**Task prompt**: Every line from the one containing "The file system" to the one containing "or raises a" in the records below, both included, must be set down exactly, and no other line.

━━━━━ Given records ━━━━━

(** * KoStore download worker: plugin-root locator and install pipeline

    Shallow embedding of [src/workers/download_worker.py]:
    - [find_plugin_root], the locator that searches an extracted archive
      for the directory holding [main.lua] and [_meta.lua];
    - [DownloadWorker.run], the install pipeline with its
      [try / except Exception / finally] structure, its two signals
      ([progress], [finished]) and its file-system effects.

    The file system is a tree of named entries; every call into the
    operating system, the archive reader, the API client or the HTTP
    library is a primitive that either performs its effect on the tree
    or raises a Python [Exception].  Results of the outside world (API
    answers, archive members, the name chosen by [tempfile.mkdtemp],
    faults such as a full disk) are read from an explicit [world]
    record, so that [run] is an executable function. *)

From Stdlib Require Import List String Ascii Bool Arith Lia DecimalString.
Import ListNotations.
Open Scope string_scope.
Set Warnings "-register-all".

(* ================================================================== *)
(** * Part I: definitions *)
(* ================================================================== *)

(** ** Strings *)

(** [s.endswith(suffix)] *)
Fixpoint endswith (s suffix : string) : bool :=
  if String.eqb s suffix then true
  else match s with
       | EmptyString => false
       | String _ s' => endswith s' suffix
       end.

(** [name in names] for a list of file names (exact, case-sensitive). *)
Definition name_in (name : string) (names : list string) : bool :=
  existsb (String.eqb name) names.

(** [str(n)] for a natural number, as used by f-strings. *)
Definition str_of_nat (n : nat) : string :=
  NilEmpty.string_of_uint (Nat.to_uint n).

(** ** File-system trees *)

(** A directory lists its entries in the order [os.scandir] reports
    them; a regular file carries its bytes.  There are no symbolic
    links: [zipfile] extracts none. *)
Inductive node : Type :=
| File (data : string)
| Dir (entries : list (string * node)).

(** A [pathlib.Path], as the list of its components below the root. *)
Definition path := list string.
Bind Scope list_scope with path.

(** [p / name] *)
Definition pjoin (p : path) (name : string) : path := (p ++ [name])%list.

(** [p.name]: the final component. *)
Definition pname (p : path) : string := last p "".

(** [str(p)] *)
Definition path_str (p : path) : string :=
  match p with
  | [] => "/"
  | _ => String.concat "" (map (fun c => "/" ++ c) p)
  end.

Definition is_dir (n : node) : bool :=
  match n with Dir _ => true | File _ => false end.

Fixpoint assoc (name : string) (es : list (string * node)) : option node :=
  match es with
  | [] => None
  | (k, v) :: es' => if String.eqb k name then Some v else assoc name es'
  end.

(** Replace the entry called [name] in place. *)
Fixpoint set_entry (name : string) (v : node) (es : list (string * node))
  : list (string * node) :=
  match es with
  | [] => []
  | (k, w) :: es' =>
      if String.eqb k name then (k, v) :: es'
      else (k, w) :: set_entry name v es'
  end.

Definition del_entry (name : string) (es : list (string * node))
  : list (string * node) :=
  filter (fun e => negb (String.eqb (fst e) name)) es.

(** The node a path resolves to, if any. *)
Fixpoint lookup (n : node) (p : path) : option node :=
  match p with
  | [] => Some n
  | c :: p' =>
      match n with
      | Dir es => match assoc c es with
                  | Some m => lookup m p'
                  | None => None
                  end
      | File _ => None
      end
  end.

(** [p.exists()] *)
Definition exists_ (fs : node) (p : path) : bool :=
  match lookup fs p with Some _ => true | None => false end.

(** Bind [p] to [new]: the parent must be an existing directory; an
    existing entry is replaced where it stands, a new one is listed
    last. *)
Fixpoint put (p : path) (new : node) (n : node) : option node :=
  match p with
  | [] => Some new
  | c :: p' =>
      match n with
      | Dir es =>
          match assoc c es with
          | Some m =>
              match put p' new m with
              | Some m' => Some (Dir (set_entry c m' es))
              | None => None
              end
          | None =>
              match p' with
              | [] => Some (Dir (es ++ [(c, new)])%list)
              | _ :: _ => None
              end
          end
      | File _ => None
      end
  end.

(** Unlink the entry at [p] (with everything below it). *)
Fixpoint remove (p : path) (n : node) : option node :=
  match p with
  | [] => None
  | c :: p' =>
      match n with
      | Dir es =>
          match assoc c es with
          | Some m =>
              match p' with
              | [] => Some (Dir (del_entry c es))
              | _ :: _ =>
                  match remove p' m with
                  | Some m' => Some (Dir (set_entry c m' es))
                  | None => None
                  end
              end
          | None => None
          end
      | File _ => None
      end
  end.

(** Create every missing directory along [p]; [None] when a component
    is a regular file. *)
Fixpoint mkdirs (p : path) (n : node) : option node :=
  match n with
  | File _ => None
  | Dir es =>
      match p with
      | [] => Some n
      | c :: p' =>
          match assoc c es with
          | Some m =>
              match mkdirs p' m with
              | Some m' => Some (Dir (set_entry c m' es))
              | None => None
              end
          | None =>
              match mkdirs p' (Dir []) with
              | Some m' => Some (Dir (es ++ [(c, m')])%list)
              | None => None
              end
          end
      end
  end.

(** [a] is [b] or an ancestor of [b]. *)
Fixpoint is_prefix (a b : path) : bool :=
  match a, b with
  | [], _ => true
  | x :: a', y :: b' => String.eqb x y && is_prefix a' b'
  | _ :: _, [] => false
  end.

(** ** The plugin-root locator *)

(** The [dirs] and [files] lists that [os.walk] yields for a directory:
    the names of its sub-directories, and of everything else. *)
Definition dir_names (es : list (string * node)) : list string :=
  map fst (filter (fun e => is_dir (snd e)) es).

Definition file_names (es : list (string * node)) : list string :=
  map fst (filter (fun e => negb (is_dir (snd e))) es).

(** [os.walk(top)], top-down: a directory is reported before its
    sub-directories, which are visited in listing order.  A [top] that
    is not a directory yields nothing. *)
Fixpoint walk (root : path) (n : node)
  : list (path * list string * list string) :=
  match n with
  | File _ => []
  | Dir es =>
      (root, dir_names es, file_names es) ::
      (fix walk_entries (l : list (string * node)) :=
         match l with
         | [] => []
         | (name, child) :: l' =>
             (walk (pjoin root name) child ++ walk_entries l')%list
         end) es
  end.

Definition os_walk (fs : node) (top : path)
  : list (path * list string * list string) :=
  match lookup fs top with
  | Some n => walk top n
  | None => []
  end.

(** The test of the loop body: ["main.lua" in files and "_meta.lua" in files]. *)
Definition has_marker_files (t : path * list string * list string) : bool :=
  name_in "main.lua" (snd t) && name_in "_meta.lua" (snd t).

(** [find_plugin_root(base)] (the calls to [logger] leave no mark on
    the result and are not modelled here). *)
Definition find_plugin_root (fs : node) (base : path) : option path :=
  if exists_ fs (pjoin base "main.lua") && exists_ fs (pjoin base "_meta.lua")
  then Some base
  else match find has_marker_files (os_walk fs base) with
       | Some (root, _, _) => Some root
       | None => None
       end.

(** ** Install name *)

(** Lines 96-98: [plugin_name = plugin_dir.name], with [".koplugin"]
    appended unless the name already ends with it. *)
Definition plugin_name (dirname : string) : string :=
  if negb (endswith dirname ".koplugin") then dirname ++ ".koplugin"
  else dirname.

(** ** Exceptions *)

(** A raised [Exception]: its class name and [str(e)]. *)
Inductive exn : Type := Exn (cls : string) (msg : string).

Definition exn_str (e : exn) : string :=
  match e with Exn _ msg => msg end.

Inductive res (A : Type) : Type :=
| Ok (a : A)
| Raise (e : exn).
Arguments Ok {A} a.
Arguments Raise {A} e.

Definition os_error (cls errno : string) (p : path) : exn :=
  Exn cls (errno ++ ": '" ++ path_str p ++ "'").

Definition FileNotFoundError := os_error "FileNotFoundError" "[Errno 2] No such file or directory".
Definition FileExistsError := os_error "FileExistsError" "[Errno 17] File exists".
Definition NotADirectoryError := os_error "NotADirectoryError" "[Errno 20] Not a directory".
Definition IsADirectoryError := os_error "IsADirectoryError" "[Errno 21] Is a directory".
Definition BusyError := os_error "OSError" "[Errno 16] Device or resource busy".
Definition RecursionError : exn :=
  Exn "RecursionError" "maximum recursion depth exceeded".

(** ** Operating-system calls on the tree

    Each call maps the tree to an outcome and the tree it leaves. *)

Definition sys (A : Type) := node -> res A * node.

(** Does resolving [p] run into a regular file before its end? *)
Fixpoint hits_file (n : node) (p : path) : bool :=
  match p with
  | [] => false
  | c :: p' =>
      match n with
      | File _ => true
      | Dir es => match assoc c es with
                  | Some m => hits_file m p'
                  | None => false
                  end
      end
  end.

Definition missing_error (fs : node) (p : path) : exn :=
  if hits_file fs p then NotADirectoryError p else FileNotFoundError p.

(** [os.mkdir(p)] *)
Definition os_mkdir (p : path) : sys unit := fun fs =>
  match lookup fs p with
  | Some _ => (Raise (FileExistsError p), fs)
  | None =>
      match put p (Dir []) fs with
      | Some fs' => (Ok tt, fs')
      | None => (Raise (missing_error fs p), fs)
      end
  end.

(** [p.mkdir(exist_ok=True)]: an existing directory is accepted,
    parents are not created. *)
Definition path_mkdir_exist_ok (p : path) : sys unit := fun fs =>
  match lookup fs p with
  | Some (Dir _) => (Ok tt, fs)
  | _ => os_mkdir p fs
  end.

(** [open(p, "w")]: create or truncate. *)
Definition open_w (p : path) : sys unit := fun fs =>
  match lookup fs p with
  | Some (Dir _) => (Raise (IsADirectoryError p), fs)
  | _ =>
      match put p (File "") fs with
      | Some fs' => (Ok tt, fs')
      | None => (Raise (missing_error fs p), fs)
      end
  end.

(** [f.write(data)] on the file opened at [p]. *)
Definition write (p : path) (data : string) : sys unit := fun fs =>
  match lookup fs p with
  | Some (File _) =>
      match put p (File data) fs with
      | Some fs' => (Ok tt, fs')
      | None => (Raise (missing_error fs p), fs)
      end
  | _ => (Raise (missing_error fs p), fs)
  end.

(** [shutil.rmtree(p)] *)
Definition rmtree (p : path) : sys unit := fun fs =>
  match lookup fs p with
  | Some (Dir _) =>
      match remove p fs with
      | Some fs' => (Ok tt, fs')
      | None => (Raise (BusyError p), fs)
      end
  | Some (File _) => (Raise (NotADirectoryError p), fs)
  | None => (Raise (FileNotFoundError p), fs)
  end.

(** The recursive copy that [shutil.copytree] performs on a listing. *)
Fixpoint copy_node (n : node) : node :=
  match n with
  | File data => File data
  | Dir es =>
      Dir ((fix copy_entries (l : list (string * node)) :=
              match l with
              | [] => []
              | (name, child) :: l' => (name, copy_node child) :: copy_entries l'
              end) es)
  end.

(** [b] minus its prefix [a]. *)
Fixpoint strip_prefix (a b : path) : option path :=
  match a, b with
  | [], _ => Some b
  | x :: a', y :: b' => if String.eqb x y then strip_prefix a' b' else None
  | _ :: _, [] => None
  end.

(** A destination inside the source, below one of the source's own
    entries, makes the copy descend into what it is writing until the
    interpreter gives up. *)
Definition copies_into_itself (fs : node) (src dst : path) : bool :=
  match strip_prefix src dst with
  | Some (c :: _) => exists_ fs (pjoin src c)
  | _ => false
  end.

(** [shutil.copytree(src, dst)]: [dst] must not exist; it is created
    with its missing parents ([os.makedirs]) and receives a copy of
    everything below [src]. *)
Definition copytree (src dst : path) : sys unit := fun fs =>
  match lookup fs src with
  | Some (Dir es) =>
      if exists_ fs dst then (Raise (FileExistsError dst), fs)
      else
        match mkdirs dst fs with
        | None => (Raise (NotADirectoryError dst), fs)
        | Some fs1 =>
            if copies_into_itself fs src dst then (Raise RecursionError, fs1)
            else
              match put dst (copy_node (Dir es)) fs1 with
              | Some fs2 => (Ok tt, fs2)
              | None => (Raise (FileNotFoundError dst), fs1)
              end
        end
  | Some (File _) => (Raise (NotADirectoryError src), fs)
  | None => (Raise (FileNotFoundError src), fs)
  end.

(** ** Names joined to a path *)

(** [name.split("/")] *)
Fixpoint split_slash (s : string) : list string :=
  match s with
  | EmptyString => [EmptyString]
  | String c s' =>
      if Ascii.eqb c "/" then EmptyString :: split_slash s'
      else match split_slash s' with
           | h :: t => String c h :: t
           | [] => [String c EmptyString]
           end
  end.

━━━━━

**Final answer**:
    The file system is a tree of named entries; every call into the
    operating system, the archive reader, the API client or the HTTP
    library is a primitive that either performs its effect on the tree
    or raises a Python [Exception].  Results of the outside world (API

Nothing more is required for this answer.